Trek, distributed by Viacom (NYSE: VIA), came in second with $43 million. And I have to say, although I wasn't impressed with the movie's box-office debut, I thought that the second weekend was relatively strong. I expected a better than 50% drop for its sophomore frame. As of current data, Trek only shed roughly 40% of its opening gross. Good job (I still think the opening was weak, though). The film is close to the $150 million mark.

Coming in third was X-Men Origins: Wolverine from Marvel (NYSE: MVL) and News Corp. (NASDAQ: NWS). In fourth place was Time Warner's (NYSE: TWX) Ghosts of Girlfriends Past. That one doesn't seem to be making too many waves at the box office, unfortunately.

I've been a bit of a curmudgeon these last few weeks. Is it me, or is the initial crop of summer films not performing up to expectations? Let's look at Angels. We've got the star power of both Tom Hanks and Ron Howard supporting the picture. We've got what I thought was a decent marketing campaign. And we've got a nice pedigree going. Remember, this film belongs to a franchise started by The Da Vinci Code. Back in 2006, Code opened to $77 million. I don't know, to my way of thinking, Angels should have gone beyond $80 million in its first three days to be considered a success.

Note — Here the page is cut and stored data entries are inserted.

(* ===== verification/Checks.v ===== *)
(** * Checks: cmd/check_blockhashes.cpp, check_tx_lookup.cpp, check_hashstate.cpp, check_pow.cpp, extract_headers.cpp

    The programs that compare tables with what they should hold, and the one that writes headers into a source file.
    A check is a function to the errors that it logs, in their order, and how it ends. Arguments, paths and the lines
    about progress are left out. *)

From stdpp Require Import gmap sets strings.
From S2P Require Import Prelude Util Keccak Rlp Account Transaction Block Chain Ethash Lmdb DbUtil AccessLayer Stages HashState.
Local Open Scope Z_scope.
Local Open Scope silk_scope.

(** ** Reports *)

Inductive Report : Type :=
| HashNotFound (hash : bytes) (block_number : Z)
| HashOfOther (hash : bytes) (height got : Z)
| LookupNotFound (block_number transaction : Z)
| LookupMismatch (hash : bytes) (expected got : Z)
| TransactionsMissing (block_number claimed read : Z)
| KeyNotFound (key : bytes)
| ValueMismatch (expected actual : bytes)
| AboveTarget (block_number : Z) (boundary final_hash mix_hash : bytes)
| MixMismatch (block_number : Z) (computed expected : bytes)
| Thrown (e : DbError).

(** What is reported, and the result. *)
Notation Checking A := (list Report * result DbError A)%type.

Definition done {A} (a : A) : Checking A := ([], Ok a).
Definition report (r : Report) : Checking unit := ([r], Ok tt).
Definition raise {A} (e : DbError) : Checking A := ([], Err e).
Definition undefined {A} : Checking A := ([], Undef).
Definition silently {A} (r : result DbError A) : Checking A := ([], r).

Definition check_bind {A B} (m : Checking A) (f : A -> Checking B) : Checking B :=
  let '(log, r) := m in
  match r with
  | Ok a => let '(log', r') := f a in (log ++ log', r')
  | Err e => (log, Err e)
  | Undef => (log, Undef)
  end.

Notation "'chk' x := m 'in' k" := (check_bind m (fun x => k))
  (at level 200, x pattern, m at level 100, k at level 200, right associativity) : silk_scope.

Section Checks.
Context {T : Type} `{Lmdb T}.

(** [while (!rc) { step; rc = table->get_next(&key, &data); }], and the error that it ended with. A step that answers
    [None] leaves the loop. *)
Fixpoint check_rows {S : Type} (fuel : nat) (t : T) (step : item -> S -> Checking (option S)) (rc : result MdbCode item) (s : S)
  : Checking unit :=
  match rc with
  | Err MDB_NOTFOUND => done tt
  | Err rc => raise (LmdbException rc)
  | Undef => undefined
  | Ok x =>
      chk s := step x s in
      match s with
      | None => done tt
      | Some s =>
          match fuel with
          | O => undefined
          | S fuel => check_rows fuel t step (mdb_cursor_get t (Some x) MDB_NEXT [] []) s
          end
      end
  end.

(** How a program ends: its exit code and what it has reported; [caught] is the code behind an exception. What is not
    an exception object ends the program. *)
Definition run_check (caught : Z) (body : Checking unit) : result unit (Z * list Report) :=
  match body with
  | (log, Ok _) => Ok (0, log)
  | (log, Err (DecodingResultThrown _)) => Err tt
  | (log, Err e) => Ok (caught, log ++ [Thrown e])
  | (log, Undef) => Undef
  end.

(** ** cmd/check_blockhashes.cpp *)

Definition check_hash (blockhashes_table : T) (x : item) (s : unit) : Checking (option unit) :=
  let '(hash_key_view, hash_data_view) := x in
  chk block_data_view := silently (table_get blockhashes_table hash_data_view) in
  chk _ :=
    (match block_data_view with
     | None =>
         chk hash_block_number := silently (number_at_front hash_key_view) in
         report (HashNotFound hash_data_view hash_block_number)
     | Some block_data_view =>
         if bytes_eqb block_data_view hash_key_view then done tt
         else
           chk hash_height := silently (number_at_front hash_key_view) in
           chk block_height := silently (number_at_front block_data_view) in
           report (HashOfOther hash_data_view hash_height block_height)
     end) in
  done (Some tt).

Definition check_blockhashes (txn : Txn T) : result unit (Z * list Report) :=
  run_check (-5)
    (chk canonical_hashes_table := silently (open_table kCanonicalHashes txn) in
     chk blockhashes_table := silently (open_table kHeaderNumbers txn) in
     check_rows (rows canonical_hashes_table) canonical_hashes_table (check_hash blockhashes_table)
       (mdb_cursor_get canonical_hashes_table None MDB_FIRST [] []) tt).

(** ** cmd/check_tx_lookup.cpp *)

(** The number that the table has for a transaction, through the buffer that is kept between calls. *)
Definition check_lookup (hash : bytes) (block_number i expected : Z) (lookup_data : option bytes) (buffer : bytes) : Checking bytes :=
  match lookup_data with
  | None => chk _ := report (LookupNotFound block_number i) in done buffer
  | Some lookup_data =>
      match left_pad (Ext lookup_data) 8 buffer with
      | Ok (lookup_block_data, buffer) =>
          chk actual := silently (number_at_front (view_bytes buffer lookup_block_data)) in
          if actual =? expected then done buffer
          else chk _ := report (LookupMismatch hash expected actual) in done buffer
      | _ => undefined
      end
  end.

(** The loop over the transactions of a block; it answers how many there were. *)
Fixpoint check_transactions (fuel : nat) (transactions_table tx_lookup_table : T) (rc : result MdbCode item)
    (block_number txn_count expected i : Z) (buffer : bytes) : Checking (Z * bytes) :=
  match rc with
  | Undef => undefined
  | Err _ => done (i, buffer)
  | Ok row =>
      if i <? txn_count then
        let hash := keccak256 (snd row) in
        chk lookup_data := silently (table_get tx_lookup_table hash) in
        chk buffer := check_lookup hash block_number i expected lookup_data buffer in
        match fuel with
        | O => undefined
        | S fuel =>
            check_transactions fuel transactions_table tx_lookup_table
              (mdb_cursor_get transactions_table (Some row) MDB_NEXT [] []) block_number txn_count expected (u64 (i + 1)) buffer
        end
      else done (i, buffer)
  end.

(** The state is the expected number and the buffer; [should_stop] answers whether a signal has come by then. *)
Definition check_body (transactions_table tx_lookup_table : T) (should_stop : Z -> bool) (x : item) (s : Z * bytes)
  : Checking (option (Z * bytes)) :=
  let '(expected_block_number, buffer) := s in
  chk block_number := silently (number_at_front (fst x)) in
  chk (body, _) := silently (throw_err (decode_stored_block_body (snd x))) in
  chk buffer :=
    (if 0 <? txn_count body then
       chk (i, buffer) :=
         check_transactions (rows transactions_table) transactions_table tx_lookup_table
           (seek_exact transactions_table (to_be 8 (base_txn_id body))) block_number (txn_count body) expected_block_number 0 buffer in
       chk _ := (if i =? txn_count body then done tt else report (TransactionsMissing block_number (txn_count body) i)) in
       done buffer
     else done buffer) in
  done (if should_stop expected_block_number then None else Some (u64 (expected_block_number + 1), buffer)).

Definition check_tx_lookup (should_stop : Z -> bool) (txn : Txn T) : result unit (Z * list Report) :=
  try bodies_table := open_first kBlockBodies txn in
  try tx_lookup_table := open_first kTxLookup txn in
  try transactions_table := open_first kEthTx txn in
  run_check (-5)
    (check_rows (rows bodies_table) bodies_table (check_body transactions_table tx_lookup_table should_stop)
       (mdb_cursor_get bodies_table None MDB_FIRST [] []) (0, [])).

(** ** cmd/check_hashstate.cpp *)

Definition get_tables_for_checking (operation : Operation) : TableConfig * TableConfig :=
  match operation with
  | HashAccount => (kPlainState, kHashedAccounts)
  | HashStorage => (kPlainState, kHashedStorage)
  | Code => (kPlainContractCode, kContractCode)
  end.

(** What is compared with the value of a row; a difference ends the check. *)
Definition compare_value (actual expected : bytes) : Checking (option unit) :=
  if bytes_eqb actual expected then done (Some tt) else chk _ := report (ValueMismatch expected actual) in done None.

Definition check_account (target_table : T) (x : item) (s : unit) : Checking (option unit) :=
  if negb (length (fst x) =? kAddressLength)%nat then done (Some tt)
  else
    let key := keccak256 (fst x) in
    chk actual_value := silently (table_get target_table key) in
    match actual_value with
    | None => chk _ := report (KeyNotFound key) in done None
    | Some actual_value => compare_value actual_value (snd x)
    end.

(** The data that is handed to [seek_exact] is only for its answer. *)
Definition check_storage (target_table : T) (x : item) (s : unit) : Checking (option unit) :=
  if (length (fst x) =? kAddressLength)%nat then done (Some tt)
  else
    chk key := silently (hashed_storage_key (fst x)) in
    match seek_exact target_table key with
    | Ok _ => done (Some tt)
    | Err _ => chk _ := report (KeyNotFound key) in done None
    | Undef => undefined
    end.

Definition check_code (target_table : T) (x : item) (s : unit) : Checking (option unit) :=
  if negb (length (fst x) =? kAddressLength + kIncarnationLength)%nat then done (Some tt)
  else
    chk key := silently (hashed_code_key (fst x)) in
    chk actual_value := silently (table_get target_table key) in
    match actual_value with
    | None => chk _ := report (KeyNotFound key) in done (Some tt)
    | Some actual_value => compare_value actual_value (snd x)
    end.

Definition check (operation : Operation) (txn : Txn T) : Checking unit :=
  let '(source_config, target_config) := get_tables_for_checking operation in
  chk source_table := silently (open_table source_config txn) in
  chk target_table := silently (open_table target_config txn) in
  check_rows (rows source_table) source_table
    (match operation with HashAccount => check_account target_table | HashStorage => check_storage target_table | Code => check_code target_table end)
    (seek_from source_table first_key) tt.

Definition check_hashstate (txn : Txn T) : result unit (Z * list Report) :=
  run_check (-5)
    (chk _ := check HashAccount txn in
     chk _ := check HashStorage txn in
     check Code txn).

(** ** cmd/check_pow.cpp *)

(** The seal of a header; [false] leaves the loop. *)
Definition check_seal (epoch_context : epoch_context) (block_num : Z) (header : BlockHeader) : Checking bool :=
  let nonce := of_be (take 8 (header_nonce header)) in
  let boundary256 := get_boundary_from_diff (difficulty header) in
  let result := Ethash.hash epoch_context (block_header_hash header true) nonce in
  if negb (is_less_or_equal (final_hash result) boundary256) then
    chk _ := report (AboveTarget block_num boundary256 (final_hash result) (Ethash.mix_hash result)) in done false
  else if negb (bytes_eqb (Ethash.mix_hash result) (Block.mix_hash header)) then
    chk _ := report (MixMismatch block_num (Ethash.mix_hash result) (Block.mix_hash header)) in done false
  else done true.

Definition context_for (block_num : Z) (context : epoch_context) : epoch_context :=
  if epoch_number context =? block_num / epoch_length then context else create_epoch_context (block_num / epoch_length).

Fixpoint pow_loop (fuel : nat) (txn : Txn T) (should_stop : Z -> bool) (block_to block_num : Z) (context : epoch_context)
  : Checking unit :=
  if negb ((block_num <=? block_to) && negb (should_stop block_num)) then done tt
  else
    let context := context_for block_num context in
    chk (block_hash, txn) := silently (txn_get kCanonicalHashes (block_key block_num) txn) in
    match block_hash with
    | None => raise RuntimeError
    | Some block_hash =>
        chk header := silently (AccessLayer.read_header txn block_num (to_bytes32 block_hash)) in
        match header with
        | None => raise RuntimeError
        | Some header =>
            chk valid := check_seal context block_num header in
            if negb valid then done tt
            else
              match fuel with
              | O => undefined
              | S fuel => pow_loop fuel txn should_stop block_to (u32 (block_num + 1)) context
              end
        end
    end.

(** The program answers 0 whatever happens. The fuel is for each block once; were the last of them 2^32 - 1, the loop
    would start over behind it. The height comes from the progress of the recovery of senders. *)
Definition check_pow {J : Type} `{Json J} (parse : bytes -> option J) (should_stop : Z -> bool) (block_from block_to : Z) (txn : Txn T)
  : result unit (Z * list Report) :=
  let block_from := if block_from =? 0 then 1 else block_from in
  run_check 0
    (chk (config, txn) := silently (read_chain_config parse txn) in
     match config with
     | None => raise RuntimeError
     | Some config =>
         if negb (bool_decide (seal_engine config = kEthash)) then raise RuntimeError
         else
           chk (max_headers_height, txn) := silently (get_stage_progress txn kSendersKey) in
           let block_to := Z.min block_to (u32 max_headers_height) in
           pow_loop (Z.to_nat (block_to - block_from + 1)) txn should_stop block_to block_from
             (create_epoch_context (block_from / epoch_length))
     end).

(** ** cmd/extract_headers.cpp *)

(** [Db] *)
Definition read_canonical_hash (txn : Txn T) (b : Z) : result DbError (option bytes) :=
  try hashes_table := open_table kCanonicalHashes txn in
  try hash := table_get hashes_table (block_key b) in
  match hash with
  | None => Ok None
  | Some hash => if (length hash =? kHashLength)%nat then Ok (Some hash) else Undef
  end.

Definition head_header_key : bytes := chars "LastHeader".
(* ===== verification/DbTool.v ===== *)
(** * DbTool: cmd/dbtool.cpp

    The tool that empties or drops tables, compacts the file of a database and copies tables to another database; and
    the bar that shows how far it is. The commands that only list something (tables, scan, freelist, stages) and the
    arguments are left out. A signal to stop may come at any time: the model asks an oracle whenever the code looks at
    its flag, with how many times it has looked before. A commit of a transaction succeeds. *)

From Stdlib Require Import Sorted.
From stdpp Require Import gmap sets strings.
From S2P Require Import Prelude Util Etl Lmdb DbUtil AccessLayer DbBuffer DbBufferCorrect Env Stages StagesCorrect HashStateCorrect.
Local Open Scope Z_scope.
Local Open Scope silk_scope.

(** ** Progress *)

Record Progress : Type := mkProgress {
  bar_width_ : Z;
  percent_step_ : Z;
  max_counter_ : Z;
  current_counter_ : Z;
  printed_bar_len_ : Z
}.

Definition new_progress (width : Z) : Progress := mkProgress width (100 / width) 0 0 0.

Definition percent (p : Progress) : Z :=
  if max_counter_ p =? 0 then 100
  else if current_counter_ p =? 0 then 0
  else u32 (u64 (current_counter_ p * 100) / max_counter_ p).

Definition set_current (count : Z) (p : Progress) : Progress :=
  mkProgress (bar_width_ p) (percent_step_ p) (max_counter_ p) (Z.max count (current_counter_ p)) (printed_bar_len_ p).
Definition get_increment_count (p : Progress) : Z := max_counter_ p / bar_width_ p.
Definition set_task_count (iterations : Z) (p : Progress) : Progress := mkProgress (bar_width_ p) (percent_step_ p) iterations 0 0.

(** How many characters are printed. *)
Definition print_interval (p : Progress) : Z * Progress :=
  let percentage := Z.min (percent p) 100 in
  let numChars := percentage / percent_step_ p in
  if numChars =? 0 then (0, p)
  else
    let intChars := u32 (numChars - printed_bar_len_ p) in
    if intChars =? 0 then (0, p)
    else (intChars, mkProgress (bar_width_ p) (percent_step_ p) (max_counter_ p) (current_counter_ p) (u32 (printed_bar_len_ p + intChars))).

(** ** clear *)

Section Clear.
Context {T : Type} `{Lmdb T}.

(** The expression ^([yY])?([nN])?$ *)
Definition is_yes (c : Z) : bool := (c =? 121) || (c =? 89).
Definition is_no (c : Z) : bool := (c =? 110) || (c =? 78).
Definition matches (w : bytes) : bool :=
  match w with
  | [] => true
  | [c] => is_yes c || is_no c
  | [c; d] => is_yes c && is_no d
  | _ => false
  end.

(** The second group is not empty. *)
Definition declined (w : bytes) : bool := match last w with Some c => is_no c | None => false end.

(** The words of the input are read until one matches; at its end the word stays as it was, and the loop does not end if
    that is not one that matches. The answer, and the words that are left. *)
Fixpoint read_answer (user_input : bytes) (words : list bytes) : option (bytes * list bytes) :=
  match words with
  | [] => if matches user_input then Some (user_input, []) else None
  | w :: words => if matches w then Some (w, words) else read_answer w words
  end.

(** [Table::drop] *)
Definition table_drop (config : TableConfig) (t : T) (txn : Txn T) : result DbError (Txn T) :=
  try _ := err_handler (mdb_drop t) in Ok (mkTxn (txn_ro txn) (delete (config_name config) (txn_tables txn))).

Definition table_empty (config : TableConfig) (t : T) (txn : Txn T) : result DbError (Txn T) :=
  try t := err_handler (mdb_drop t) in Ok (with_table config t txn).

(** The loop over the names; it does not end where the answers do not. *)
Fixpoint clear_loop (names : list string) (drop yes : bool) (words : list bytes) (txn : Txn T) : option (result DbError (Txn T)) :=
  match names with
  | [] => Some (Ok txn)
  | tablename :: names =>
      let config := mkTableConfig (Some tablename) false None in
      match (try lmdb_tbl := open_table config txn in try rcount := table_get_rcount lmdb_tbl in Ok (lmdb_tbl, rcount)) with
      | Err e => Some (Err e)
      | Undef => Some Undef
      | Ok (lmdb_tbl, rcount) =>
          if (rcount =? 0) && negb drop then clear_loop names drop yes words txn
          else
            let clear words :=
              match (if drop then table_drop config lmdb_tbl txn else table_empty config lmdb_tbl txn) with
              | Ok txn => clear_loop names drop yes words txn
              | Err e => Some (Err e)
              | Undef => Some Undef
              end in
            if yes then clear words
            else
              match read_answer [] words with
              | None => None
              | Some (w, words) => if declined w then clear_loop names drop yes words txn else clear words
              end
      end
  end.

(** The exit code and the tables; every exception of the body is caught. *)
Definition do_clear (names : list string) (drop yes : bool) (words : list bytes) (txn : Txn T) : option (result unit (Z * Txn T)) :=
  match clear_loop names drop yes words txn with
  | None => None
  | Some (Ok txn') => Some (Ok (0, txn'))
  | Some (Err _) => Some (Ok (-1, txn))
  | Some Undef => Some Undef
  end.

End Clear.

(** ** compact *)

Section Compact.
Context {A : Type}.
Notation Files := (gmap string A).

(** [fs::rename], which throws if there is no such file. *)
Definition rename (old new : string) (fs : Files) : option Files :=
  match fs !! old with Some c => Some (<[new := c]> (delete old fs)) | None => None end.

(** The exit code and the files. [compacted] is what [mdb_env_copy2] answers for the data, [enough_space] whether the
    target has more room than the source takes. *)
Definition do_compact (replace nobak nosubdir enough_space stopped : bool) (compacted : A -> result MdbCode A)
    (src_path tgt_path src_path_bak : string) (fs : Files) : Z * Files :=
  match fs !! src_path with
  | None => (-1, fs)
  | Some data =>
      if negb enough_space then (-1, fs)
      else
        match compacted data with
        | Ok copy =>
            let fs := <[tgt_path := copy]> fs in
            if stopped then (0, fs)
            else if replace && negb nosubdir then
              match (if nobak then Some fs else rename src_path src_path_bak (delete src_path_bak fs)) with
              | None => (-1, fs)
              | Some fs =>
                  let fs := delete src_path fs in
                  match rename src_path tgt_path fs with Some fs => (0, fs) | None => (-1, fs) end
              end
            else (0, fs)
        | _ => (-1, fs)
        end
  end.

End Compact.

(** ** copy *)

(** The sizes that the pages of a table, of all tables and of the free list have. *)
Class Pages (T : Type) : Type := {
  table_size : T -> Z;
  tables_size : gmap (option string) T -> Z;
  free_size : gmap (option string) T -> Z
}.

Record CopyOptions : Type := mkCopyOptions {
  co_noempty : bool;
  co_upsert : bool;
  co_newmapsize : Z;
  co_tables : list string;
  co_xtables : list string;
  co_commitsize : Z
}.

Inductive CopyOutcome : Type := UnknownTable | NoMatchTables | MatchXtables | SkippedEmpty | AlreadyPopulated | Copied.

Section Copy.
Context {T : Type} `{Lmdb T} `{Pages T}.
Variables (options : CopyOptions) (should_stop : nat -> bool) (host_page_size : Z) (set : Z -> result MdbCode Z).

(** [get_tablesInfo] and [get_freeInfo], as far as they are used. *)
Record TargetInfo : Type := mkTargetInfo { ti_tables : gset (option string); ti_mapsize : Z; ti_size : Z; ti_free : Z }.

Definition get_info (env : Environment) (txn : Txn T) : TargetInfo :=
  mkTargetInfo (dom (txn_tables txn)) (env_mapsize env) (tables_size (txn_tables txn)) (free_size (txn_tables txn)).

(** What is committed in the target, its environment, the map size that the options have for it, the bytes written since
    the last commit that the size made, and how often the flag was looked at. *)
Record CopyState : Type := mkCopyState {
  target : Txn T;
  tgt_env : Environment;
  tgt_mapsize : Z;
  bytesWritten : Z;
  tgt_info : TargetInfo;
  clock : nat
}.

Definition looked (s : CopyState) : CopyState :=
  mkCopyState (target s) (tgt_env s) (tgt_mapsize s) (bytesWritten s) (tgt_info s) (S (clock s)).

(** An exception leaves what is committed by then. *)
Definition or_left {A} (committed : Txn T) (r : result DbError A) : result (DbError * Txn T) A :=
  match r with Ok a => Ok a | Err e => Err (e, committed) | Undef => Undef end.

Definition put_flags (config : TableConfig) : PutFlags :=
  if co_upsert options then NO_FLAGS else if config_dupsort config then MDB_APPENDDUP else MDB_APPEND.

(** The loop over the rows: the table as written, what is committed, the bytes and the looks. *)
Fixpoint copy_rows (fuel : nat) (lmdb_src_tbl : T) (config : TableConfig) (increment : Z) (rc : result MdbCode item)
    (lmdb_tgt_tbl : T) (committed : Txn T) (bytes_written batch_size : Z) (clock : nat)
  : result (DbError * Txn T) (T * Txn T * Z * nat) :=
  match rc with
  | Err MDB_NOTFOUND => Ok (lmdb_tgt_tbl, committed, bytes_written, clock)
  | Err rc => Err (LmdbException rc, committed)
  | Undef => Undef
  | Ok x =>
      try lmdb_tgt_tbl := or_left committed (table_put_flags (put_flags config) lmdb_tgt_tbl (fst x) (snd x)) in
      let bytes_written := u64 (bytes_written + (zlen (fst x) + zlen (snd x))) in
      let full := co_commitsize options <? bytes_written in
      let committed := if full then with_table config lmdb_tgt_tbl committed else committed in
      let bytes_written := if full then 0 else bytes_written in
      let batch_size := u64 (batch_size - 1) in
      let at_batch := batch_size =? 0 in
      if at_batch && should_stop clock then Ok (lmdb_tgt_tbl, committed, bytes_written, S clock)
      else
        match fuel with
        | O => Undef
        | S fuel =>
            copy_rows fuel lmdb_src_tbl config increment (mdb_cursor_get lmdb_src_tbl (Some x) MDB_NEXT [] []) lmdb_tgt_tbl
              committed bytes_written (if at_batch then increment else batch_size) (if at_batch then S clock else clock)
        end
  end.

(** More room, if the table does not fit into what is free. *)
Definition make_room (src_size : Z) (s : CopyState) : result DbError CopyState :=
  let tgt_free_space := u64 (ti_mapsize (tgt_info s) - ti_size (tgt_info s)) in
  let tgt_free_space := if co_upsert options then u64 (tgt_free_space + ti_free (tgt_info s)) else tgt_free_space in
  if tgt_free_space <? src_size then
    let mapsize := u64 (tgt_mapsize s + u64 (src_size - tgt_free_space)) in
    let mapsize := u64 (u64 (u64 (mapsize + co_commitsize options) - 1) / co_commitsize options * co_commitsize options) in
    try env := set_mapsize host_page_size mapsize set (tgt_env s) in
    Ok (mkCopyState (target s) env (env_mapsize env) (bytesWritten s) (tgt_info s) (clock s))
  else Ok s.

Of course, sequels (or, prequels, as I think may be the case with this one) oftentimes don't do as well as their predecessors (and it should be noted that, as far as I can tell, the reviews weren't heavenly for Angels). But what does this imply about the franchise model? To me, it means that budgets for sequels need to be kept carefully in check for the sake of shareholder value. The budget for Code was reportedly $125 million. Angels cost $25 million more to make. Why put more money at risk for the next film in a series if sequels sometimes have a harder time of it?

Shareholders won't be able to do anything about this, as you can imagine. Can't fight the Hollywood studio-agent system. At any rate, of all the stocks mentioned here, I think Time Warner might be interesting on a pullback ahead of the release of the next Harry Potter flick. And I like Marvel on a pullback, too. This will hopefully be another interesting summer for media investors.

Disclosure: I don't own any company mentioned; positions/opinions can change without notice.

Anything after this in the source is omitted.